* TRY IT
Sort through the data and copy the lines holding the word "OutOfBounds".

== Segment start ==

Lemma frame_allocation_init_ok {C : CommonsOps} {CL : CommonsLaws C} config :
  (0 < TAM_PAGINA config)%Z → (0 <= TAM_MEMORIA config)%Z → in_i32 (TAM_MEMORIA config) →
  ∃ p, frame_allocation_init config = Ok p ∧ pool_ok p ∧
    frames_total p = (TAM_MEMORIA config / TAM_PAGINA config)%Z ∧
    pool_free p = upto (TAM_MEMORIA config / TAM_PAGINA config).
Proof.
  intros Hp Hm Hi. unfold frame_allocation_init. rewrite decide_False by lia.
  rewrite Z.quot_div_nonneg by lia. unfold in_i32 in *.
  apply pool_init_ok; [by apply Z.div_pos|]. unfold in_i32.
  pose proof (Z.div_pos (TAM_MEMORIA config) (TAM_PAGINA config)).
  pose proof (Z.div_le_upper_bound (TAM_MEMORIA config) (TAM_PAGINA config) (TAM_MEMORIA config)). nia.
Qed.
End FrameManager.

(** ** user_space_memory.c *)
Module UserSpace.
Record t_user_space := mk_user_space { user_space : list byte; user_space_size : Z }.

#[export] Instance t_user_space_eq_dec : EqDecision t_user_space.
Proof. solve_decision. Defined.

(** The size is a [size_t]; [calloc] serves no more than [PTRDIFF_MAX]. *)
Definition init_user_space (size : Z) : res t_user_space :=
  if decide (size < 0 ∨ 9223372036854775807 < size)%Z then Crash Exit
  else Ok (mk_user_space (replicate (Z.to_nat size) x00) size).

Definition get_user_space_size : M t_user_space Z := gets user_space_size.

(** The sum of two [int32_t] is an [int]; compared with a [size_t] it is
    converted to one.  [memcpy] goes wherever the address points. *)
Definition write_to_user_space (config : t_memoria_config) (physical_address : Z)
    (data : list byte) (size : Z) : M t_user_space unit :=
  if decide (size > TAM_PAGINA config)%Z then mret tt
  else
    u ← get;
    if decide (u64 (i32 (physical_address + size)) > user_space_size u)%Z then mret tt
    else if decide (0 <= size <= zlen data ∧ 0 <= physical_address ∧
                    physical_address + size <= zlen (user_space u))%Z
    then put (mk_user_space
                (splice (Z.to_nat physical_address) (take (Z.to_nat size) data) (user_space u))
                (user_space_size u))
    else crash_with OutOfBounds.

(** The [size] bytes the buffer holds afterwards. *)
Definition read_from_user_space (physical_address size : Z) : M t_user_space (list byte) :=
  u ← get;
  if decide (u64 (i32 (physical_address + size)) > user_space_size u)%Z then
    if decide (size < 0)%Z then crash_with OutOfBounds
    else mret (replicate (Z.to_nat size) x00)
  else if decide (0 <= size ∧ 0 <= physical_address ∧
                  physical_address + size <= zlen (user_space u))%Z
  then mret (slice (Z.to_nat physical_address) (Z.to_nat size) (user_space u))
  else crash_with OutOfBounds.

== Segment end ==

* ANSWER FOR THE TASK
    else crash_with OutOfBounds.
    if decide (size < 0)%Z then crash_with OutOfBounds
  else crash_with OutOfBounds.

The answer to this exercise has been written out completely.